> **THE PROBLEM**
Nothing but the listing below, retyped exactly, should appear in the answer.

> **RECORD EXTRACTS**
(** The steps before the guarded part: they leave the file and fill the backup. *)
Lemma prologue_spec {A} (k : snapshot -> M (awg_world R) awg_error A) w r w' :
  (disk env ;;! ensure_interface_active env cfg ;;!
   let! s := snapshot_config env in create_backup env ;;! set_flags false false ;;! k s) w = (r, w') ->
  (exists e, r = Err e /\ file w' = file w)
  \/ exists s w1 original, k s w1 = (r, w') /\ file w = Some original /\ file w1 = file w
       /\ safe original w1 /\ (w_tick w <= w_tick w1)%nat.
Proof using quiet tools_leave_file.
  intros H. apply bind_inv in H as [(? & w1 & H1 & H)|(e & H1 & ->)].
  2: { left. exists e. split; [done|]. by apply (keeps_run _ _ _ _ _ keeps_awg_disk) in H1 as [? _]. }
  apply (keeps_run _ _ _ _ _ keeps_awg_disk) in H1.
  apply bind_inv in H as [(? & w2 & H2 & H)|(e & H2 & ->)];
    apply (keeps_run _ _ _ _ _ keeps_active) in H2; assert (H12 := transitivity H1 H2); clear H1 H2.
  2: { left. exists e. by destruct H12. }
  apply bind_inv in H as [(s & w3 & H3 & H)|(e & H3 & ->)];
    apply (keeps_run _ _ _ _ _ keeps_snapshot) in H3; assert (H13 := transitivity H12 H3); clear H12 H3.
  2: { left. exists e. by destruct H13. }
  unfold create_backup in H. apply bind_inv in H as [(? & w4 & H4 & H)|(e & H4 & ->)].
  - apply bind_inv in H4 as [(? & w5 & H5 & H4)|(? & _ & [=])].
    apply (keeps_run _ _ _ _ _ keeps_awg_disk) in H5. assert (H15 := transitivity H13 H5). clear H13 H5.
    destruct H15 as (Hf & _ & _ & Ht).
    unfold config_text, bind, get in H4. cbn in H4. destruct (file w5) as [original|] eqn:E5; [|done].
    cbn in H4. injection H4 as <- <-. right. unfold bind, set_flags, modify in H. cbn in H.
    exists s, (AwgWorld (w_out w5) (w_tick w5) original false false), original.
    split; [exact H|]. cbn. repeat split; try done; congruence.
  - left. exists e. split; [done|].
    apply bind_inv in H4 as [(? & w5 & H5 & H4)|(? & H5 & _)];
      apply (keeps_run _ _ _ _ _ keeps_awg_disk) in H5; assert (H15 := transitivity H13 H5);
      destruct H15 as (Hf & _); [|done].
    rewrite <- Hf. unfold config_text, bind, get in H4. cbn in H4.
    destruct (file w5) eqn:E5; [done|]. cbn in H4. injection H4 as _ <-. done.
Qed.

(** ** What a returning operation has done *)

Lemma read_text_inv w text w1 : read_text env w = (Ok text, w1) -> file w = Some text /\ same_file w w1.
Proof using quiet.
  intros H. pose proof (keeps_run _ _ _ _ _ keeps_read_text H) as Hk. split; [|done].
  unfold read_text in H. apply bind_inv in H as [(? & w2 & H1 & H)|(? & _ & [=])].
  apply (keeps_run _ _ _ _ _ keeps_awg_disk) in H1 as [<- _].
  unfold config_text, bind, get in H. cbn in H. destruct (file w2) eqn:E; [|done]. cbn in H. by injection H as -> <-.
Qed.

Lemma require_inv b e (w : awg_world R) u w1 : require b e w = (Ok u, w1) -> b = true /\ w1 = w.
Proof. unfold require. destruct b; [by intros [= _ <-]|done]. Qed.

Lemma lift_inv {A} (x : result awg_error A) (w : awg_world R) a w1 : lift x w = (Ok a, w1) -> x = Ok a /\ w1 = w.
Proof. unfold lift. by intros [= -> ->]. Qed.

Lemma add_body_ok original s p_id p_owner pk psk ip label w w' : using_helper cfg = false -> file w = Some original ->
  add_peer_body env cfg s p_id p_owner pk psk ip label w = (Ok tt, w') ->
  exists updated, added_text original p_id p_owner pk psk ip label = Ok updated
    /\ file w' = Some (default original updated) /\ (is_Some updated -> reported pk w w').
Proof using quiet tools_leave_file.
  intros Hm Hf H. unfold add_peer_body in H.
  apply bind_inv in H as [(text & w1 & H1 & H)|(? & _ & [=])].
  apply read_text_inv in H1 as [E S1]. assert (text = original) as -> by congruence. clear E.
  apply bind_inv in H as [(? & w2 & H2 & H)|(? & _ & [=])].
  apply (keeps_run _ _ _ _ _ (keeps_assert s)) in H2. assert (S2 := transitivity S1 H2). clear S1 H2.
  apply bind_inv in H as [(updated & w3 & H3 & H)|(? & _ & [=])]. apply lift_inv in H3 as [E ->].
  exists updated. split; [exact E|]. destruct updated as [text|].
  - apply bind_inv in H as [(? & w4 & H4 & H)|(? & _ & [=])].
    apply (keeps_run _ _ _ _ _ (keeps_validate text)) in H4. assert (S4 := transitivity S2 H4). clear S2 H4.
    apply bind_inv in H as [(? & w5 & H5 & H)|(? & _ & [=])].
    apply (keeps_run _ _ _ _ _ (keeps_assert s)) in H5. assert (S5 := transitivity S4 H5). clear S4 H5.
    apply bind_inv in H as [(? & w6 & H6 & H)|(? & _ & [=])].
    destruct (write_config_spec text w5) as (w6' & [[E6 F6]|[E6 F6]] & _ & _ & T6); rewrite E6 in H6; [|done].
    injection H6 as _ <-.
    apply bind_inv in H as [(? & w7 & H7 & H)|(? & _ & [=])]. injection H7 as _ <-.
    apply bind_inv in H as [(? & w8 & H8 & H)|(? & _ & [=])]. injection H8 as _ <-.
    apply bind_inv in H as [(applied & w9 & H9 & H)|(? & _ & [=])].
    apply (keeps_run _ _ _ _ _ (keeps_add_runtime pk psk ip)) in H9 as (F9 & _ & _ & T9). cbn in F9, T9.
    apply bind_inv in H as [(? & w10 & H10 & H)|(? & _ & [=])]. apply require_inv in H10 as [_ ->].
    apply bind_inv in H as [(present & w11 & H11 & H)|(? & _ & [=])]. apply require_inv in H as [-> ->].
    pose proof (keeps_run _ _ _ _ _ (keeps_verify pk) H11) as (F11 & _ & _ & T11).
    apply verify_reported in H11 as (t & b & o & Ht & H11); [|exact Hm]. destruct S5 as (_ & _ & _ & T5).
    split; [cbn; congruence|]. intros _. exists t, b, o. split; [lia|exact H11].
  - split; [|by intros [? [=]]]. cbn.
    apply bind_inv in H as [(present & w4 & H4 & H)|(? & _ & [=])].
    apply (keeps_run _ _ _ _ _ (keeps_verify pk)) in H4. assert (S4 := transitivity S2 H4).
    destruct present; [injection H as <-; destruct S4; congruence|].
    apply bind_inv in H as [(? & w5 & H5 & H)|(? & _ & [=])]. apply (keeps_run _ _ _ _ _ keeps_mark_runtime) in H5.
    apply bind_inv in H as [(applied & w6 & H6 & H)|(? & _ & [=])].
    apply (keeps_run _ _ _ _ _ (keeps_add_runtime pk psk ip)) in H6. apply require_inv in H as [_ ->].
    destruct S4, H5, H6. congruence.
Qed.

> **SOLUTION TO THE PROBLEM**
(** The steps before the guarded part: they leave the file and fill the backup. *)
Lemma prologue_spec {A} (k : snapshot -> M (awg_world R) awg_error A) w r w' :
  (disk env ;;! ensure_interface_active env cfg ;;!
   let! s := snapshot_config env in create_backup env ;;! set_flags false false ;;! k s) w = (r, w') ->
  (exists e, r = Err e /\ file w' = file w)
  \/ exists s w1 original, k s w1 = (r, w') /\ file w = Some original /\ file w1 = file w
       /\ safe original w1 /\ (w_tick w <= w_tick w1)%nat.
Proof using quiet tools_leave_file.
  intros H. apply bind_inv in H as [(? & w1 & H1 & H)|(e & H1 & ->)].
  2: { left. exists e. split; [done|]. by apply (keeps_run _ _ _ _ _ keeps_awg_disk) in H1 as [? _]. }
  apply (keeps_run _ _ _ _ _ keeps_awg_disk) in H1.
  apply bind_inv in H as [(? & w2 & H2 & H)|(e & H2 & ->)];
    apply (keeps_run _ _ _ _ _ keeps_active) in H2; assert (H12 := transitivity H1 H2); clear H1 H2.
  2: { left. exists e. by destruct H12. }
  apply bind_inv in H as [(s & w3 & H3 & H)|(e & H3 & ->)];
    apply (keeps_run _ _ _ _ _ keeps_snapshot) in H3; assert (H13 := transitivity H12 H3); clear H12 H3.
  2: { left. exists e. by destruct H13. }
  unfold create_backup in H. apply bind_inv in H as [(? & w4 & H4 & H)|(e & H4 & ->)].
  - apply bind_inv in H4 as [(? & w5 & H5 & H4)|(? & _ & [=])].
    apply (keeps_run _ _ _ _ _ keeps_awg_disk) in H5. assert (H15 := transitivity H13 H5). clear H13 H5.
    destruct H15 as (Hf & _ & _ & Ht).
    unfold config_text, bind, get in H4. cbn in H4. destruct (file w5) as [original|] eqn:E5; [|done].
    cbn in H4. injection H4 as <- <-. right. unfold bind, set_flags, modify in H. cbn in H.
    exists s, (AwgWorld (w_out w5) (w_tick w5) original false false), original.
    split; [exact H|]. cbn. repeat split; try done; congruence.
  - left. exists e. split; [done|].
    apply bind_inv in H4 as [(? & w5 & H5 & H4)|(? & H5 & _)];
      apply (keeps_run _ _ _ _ _ keeps_awg_disk) in H5; assert (H15 := transitivity H13 H5);
      destruct H15 as (Hf & _); [|done].
    rewrite <- Hf. unfold config_text, bind, get in H4. cbn in H4.
    destruct (file w5) eqn:E5; [done|]. cbn in H4. injection H4 as _ <-. done.
Qed.

(** ** What a returning operation has done *)

Lemma read_text_inv w text w1 : read_text env w = (Ok text, w1) -> file w = Some text /\ same_file w w1.
Proof using quiet.
  intros H. pose proof (keeps_run _ _ _ _ _ keeps_read_text H) as Hk. split; [|done].
  unfold read_text in H. apply bind_inv in H as [(? & w2 & H1 & H)|(? & _ & [=])].
  apply (keeps_run _ _ _ _ _ keeps_awg_disk) in H1 as [<- _].
  unfold config_text, bind, get in H. cbn in H. destruct (file w2) eqn:E; [|done]. cbn in H. by injection H as -> <-.
Qed.

Lemma require_inv b e (w : awg_world R) u w1 : require b e w = (Ok u, w1) -> b = true /\ w1 = w.
Proof. unfold require. destruct b; [by intros [= _ <-]|done]. Qed.

Lemma lift_inv {A} (x : result awg_error A) (w : awg_world R) a w1 : lift x w = (Ok a, w1) -> x = Ok a /\ w1 = w.
Proof. unfold lift. by intros [= -> ->]. Qed.

Lemma add_body_ok original s p_id p_owner pk psk ip label w w' : using_helper cfg = false -> file w = Some original ->
  add_peer_body env cfg s p_id p_owner pk psk ip label w = (Ok tt, w') ->
  exists updated, added_text original p_id p_owner pk psk ip label = Ok updated
    /\ file w' = Some (default original updated) /\ (is_Some updated -> reported pk w w').
Proof using quiet tools_leave_file.
  intros Hm Hf H. unfold add_peer_body in H.
  apply bind_inv in H as [(text & w1 & H1 & H)|(? & _ & [=])].
  apply read_text_inv in H1 as [E S1]. assert (text = original) as -> by congruence. clear E.
  apply bind_inv in H as [(? & w2 & H2 & H)|(? & _ & [=])].
  apply (keeps_run _ _ _ _ _ (keeps_assert s)) in H2. assert (S2 := transitivity S1 H2). clear S1 H2.
  apply bind_inv in H as [(updated & w3 & H3 & H)|(? & _ & [=])]. apply lift_inv in H3 as [E ->].
  exists updated. split; [exact E|]. destruct updated as [text|].
  - apply bind_inv in H as [(? & w4 & H4 & H)|(? & _ & [=])].
    apply (keeps_run _ _ _ _ _ (keeps_validate text)) in H4. assert (S4 := transitivity S2 H4). clear S2 H4.
    apply bind_inv in H as [(? & w5 & H5 & H)|(? & _ & [=])].
    apply (keeps_run _ _ _ _ _ (keeps_assert s)) in H5. assert (S5 := transitivity S4 H5). clear S4 H5.
    apply bind_inv in H as [(? & w6 & H6 & H)|(? & _ & [=])].
    destruct (write_config_spec text w5) as (w6' & [[E6 F6]|[E6 F6]] & _ & _ & T6); rewrite E6 in H6; [|done].
    injection H6 as _ <-.
    apply bind_inv in H as [(? & w7 & H7 & H)|(? & _ & [=])]. injection H7 as _ <-.
    apply bind_inv in H as [(? & w8 & H8 & H)|(? & _ & [=])]. injection H8 as _ <-.
    apply bind_inv in H as [(applied & w9 & H9 & H)|(? & _ & [=])].
    apply (keeps_run _ _ _ _ _ (keeps_add_runtime pk psk ip)) in H9 as (F9 & _ & _ & T9). cbn in F9, T9.
    apply bind_inv in H as [(? & w10 & H10 & H)|(? & _ & [=])]. apply require_inv in H10 as [_ ->].
    apply bind_inv in H as [(present & w11 & H11 & H)|(? & _ & [=])]. apply require_inv in H as [-> ->].
    pose proof (keeps_run _ _ _ _ _ (keeps_verify pk) H11) as (F11 & _ & _ & T11).
    apply verify_reported in H11 as (t & b & o & Ht & H11); [|exact Hm]. destruct S5 as (_ & _ & _ & T5).
    split; [cbn; congruence|]. intros _. exists t, b, o. split; [lia|exact H11].
  - split; [|by intros [? [=]]]. cbn.
    apply bind_inv in H as [(present & w4 & H4 & H)|(? & _ & [=])].
    apply (keeps_run _ _ _ _ _ (keeps_verify pk)) in H4. assert (S4 := transitivity S2 H4).
    destruct present; [injection H as <-; destruct S4; congruence|].
    apply bind_inv in H as [(? & w5 & H5 & H)|(? & _ & [=])]. apply (keeps_run _ _ _ _ _ keeps_mark_runtime) in H5.
    apply bind_inv in H as [(applied & w6 & H6 & H)|(? & _ & [=])].
    apply (keeps_run _ _ _ _ _ (keeps_add_runtime pk psk ip)) in H6. apply require_inv in H as [_ ->].
    destruct S4, H5, H6. congruence.
Qed.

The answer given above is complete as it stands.